Published by Balzer & Bray, HarperCollins on January 26th 2016
Genres: Young Adult, Mysteries & Detective Stories, Family, Parents, Social Issues, Depression & Mental Illness
eARC provided by Balzer & Bray
The Mystery of Hollow Places is a gorgeously written, stunningly original novel of love, loss, and identity, from debut author Rebecca Podos.
All Imogene Scott knows of her mother is the bedtime story her father told her as a child. It’s the story of how her parents met: he, a forensic pathologist; she, a mysterious woman who came to identify a body. A woman who left Imogene and her father when she was a baby, a woman who was always possessed of a powerful loneliness, a woman who many referred to as “troubled waters.”
Now Imogene is seventeen, and her father, a famous author of medical mysteries, has struck out in the middle of the night and hasn’t come back. Neither Imogene’s stepmother nor the police know where he could’ve gone, but Imogene is convinced he’s looking for her mother. And she decides it’s up to her to put to use the skills she’s gleaned from a lifetime of reading her father’s books to track down a woman she’s only known in stories in order to find him and, perhaps, the answer to the question she’s carried with her for her entire life.
Seventeen year old Imogene is being raised by her Father and step-mother, Libby. Her mother walked out when she was two. When she wakes up to find her Father is gone, she tries to figure out what motivated him to leave, where he went, and how to get him back.
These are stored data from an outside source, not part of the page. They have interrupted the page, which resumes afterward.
Definition wrap_CThostFtdcInputOptionSelfCloseField : wrapper :=
  mk_wrapper 87
  [ ("BrokerID", TChars 11, GString);
    ("InvestorID", TChars 13, GString);
    ("reserve1", TChars 31, GString);
    ("OptionSelfCloseRef", TChars 13, GString);
    ("UserID", TChars 16, GString);
    ("Volume", TInt, GInt);
    ("RequestID", TInt, GInt);
    ("BusinessUnit", TChars 21, GString);
    ("HedgeFlag", TChar, GChar);
    ("OptSelfCloseFlag", TChar, GChar);
    ("ExchangeID", TChars 9, GString);
    ("InvestUnitID", TChars 17, GString);
    ("AccountID", TChars 13, GString);
    ("CurrencyID", TChars 4, GString);
    ("ClientID", TChars 11, GString);
    ("reserve2", TChars 16, GString);
    ("MacAddress", TChars 21, GString);
    ("InstrumentID", TChars 81, GString);
    ("IPAddress", TChars 33, GString) ].

Definition wrap_CThostFtdcInputOptionSelfCloseActionField : wrapper :=
  mk_wrapper 86
  [ ("BrokerID", TChars 11, GString);
    ("InvestorID", TChars 13, GString);
    ("OptionSelfCloseActionRef", TInt, GInt);
    ("OptionSelfCloseRef", TChars 13, GString);
    ("RequestID", TInt, GInt);
    ("FrontID", TInt, GInt);
    ("SessionID", TInt, GInt);
    ("ExchangeID", TChars 9, GString);
    ("OptionSelfCloseSysID", TChars 21, GString);
    ("ActionFlag", TChar, GChar);
    ("UserID", TChars 16, GString);
    ("reserve1", TChars 31, GString);
    ("InvestUnitID", TChars 17, GString);
    ("reserve2", TChars 16, GString);
    ("MacAddress", TChars 21, GString);
    ("InstrumentID", TChars 81, GString);
    ("IPAddress", TChars 33, GString) ].

Definition wrap_CThostFtdcOptionSelfCloseField : wrapper :=
  mk_wrapper 160
  [ ("BrokerID", TChars 11, GString);
    ("InvestorID", TChars 13, GString);
    ("reserve1", TChars 31, GString);
    ("OptionSelfCloseRef", TChars 13, GString);
    ("UserID", TChars 16, GString);
    ("Volume", TInt, GInt);
    ("RequestID", TInt, GInt);
    ("BusinessUnit", TChars 21, GString);
    ("HedgeFlag", TChar, GChar);
    ("OptSelfCloseFlag", TChar, GChar);
    ("OptionSelfCloseLocalID", TChars 13, GString);
    ("ExchangeID", TChars 9, GString);
    ("ParticipantID", TChars 11, GString);
    ("ClientID", TChars 11, GString);
    ("reserve2", TChars 31, GString);
    ("TraderID", TChars 21, GString);
    ("InstallID", TInt, GInt);
    ("OrderSubmitStatus", TChar, GChar);
    ("NotifySequence", TInt, GInt);
    ("TradingDay", TChars 9, GString);
    ("SettlementID", TInt, GInt);
    ("OptionSelfCloseSysID", TChars 21, GString);
    ("InsertDate", TChars 9, GString);
    ("InsertTime", TChars 9, GString);
    ("CancelTime", TChars 9, GString);
    ("ExecResult", TChar, GChar);
    ("ClearingPartID", TChars 11, GString);
    ("SequenceNo", TInt, GInt);
    ("FrontID", TInt, GInt);
    ("SessionID", TInt, GInt);
    ("UserProductInfo", TChars 11, GString);
    ("StatusMsg", TChars 81, GString);
    ("ActiveUserID", TChars 16, GString);
    ("BrokerOptionSelfCloseSeq", TInt, GInt);
    ("BranchID", TChars 9, GString);
    ("InvestUnitID", TChars 17, GString);
    ("AccountID", TChars 13, GString);
    ("CurrencyID", TChars 4, GString);
    ("reserve3", TChars 16, GString);
    ("MacAddress", TChars 21, GString);
    ("InstrumentID", TChars 81, GString);
    ("ExchangeInstID", TChars 81, GString);
    ("IPAddress", TChars 33, GString) ].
Imogene is determined to find her father throughout the story. Her father is a medical mystery writer, and Imogene has been learning his style her whole life. Imogene doesn’t trust the police to find her father. She alone really knows him, and his history. Aided by her best friend Jessa, Imogene follows the clues her father left to find him.
This book had me at the first sentence.
The bedtime story my dad used to tell me began with my grandmother’s body.
The story was written so well. I consumed this book in one day. I loved the flow of writing so much in this story. At first, I thought this was a fantasy story, but then I came to understand that the fairy tale told in the beginning just helped to shape the journey of a young girl. This author has a gift for telling a story. There were well fleshed out characters in this story and I fell in love with all of them. The author has great command of the language and I loved how the story just flowed. There were a few words I had to highlight and add to my list. The author brilliantly sprinkled words like übermensches and Machiavellian into the story for the reader to enjoy.
Imogene is believable character. Everyone is this book is well described and seems genuine. Imogene goes on a quest in this this book, but she comes to discover herself more than anything else. Imogene is a bit of a loner, but her best friend Jess does everything she can to help her change that. Jess is about the best best-friend anyone could hope for. She is not perfect though. Of course, there is a crush in this story. Like most girls Imogene falls for the most popular guy. The romance isn’t the main aspect of this story. I think it added a lot to the story, since this was about a teenage girl.
So I have a crush. A crush is not a contract. I am obligated to do nothing more than feel all my feelings and then close them up and put the back on the shelf, to be taken out and revisited like any familiar story that feels safe precisely because the ending never changes.
The thing that really sets this book apart, for me, was the family aspect of the story. Imogene loves her father very much. She has always wondered about her mother, but her step-mother Libby is a good person. Libby is good for Imogene and does everything she can to keep it together for a young girl that has lost her mother and now her father. Libby does typical parenting stuff like grounding her and making her check in. It is so refreshing to see a book where the young adult is loved and cared for.
Lindy to Imogene: “Imogene Mei Scott, you need to realize that you’re a strong young woman who is perfectly capable of having a great time sans male.”
The other thing I just have to mention is that nobody is perfect in this story. All the characters have flaws and nothing magically falls into place for anyone. Although the step-mother Libby is a therapist, depression is a real theme throughout the story. The thing about depression is that there is no magic cure. It can go into remission and then rear it’s ugly head at anytime. There are real life lessons in here. The story is messy and like real life, there are no easy answers.
In case you hadn’t guess by now, I loved this story. The adventure was fun and full of real places in New England I have actually been to. Some of the things that happen are a bit unbelievable, but it is a well told tale. I would recommend this book to anyone who enjoys a well written YA mystery. This is an author I will definitely be reading more from in the future.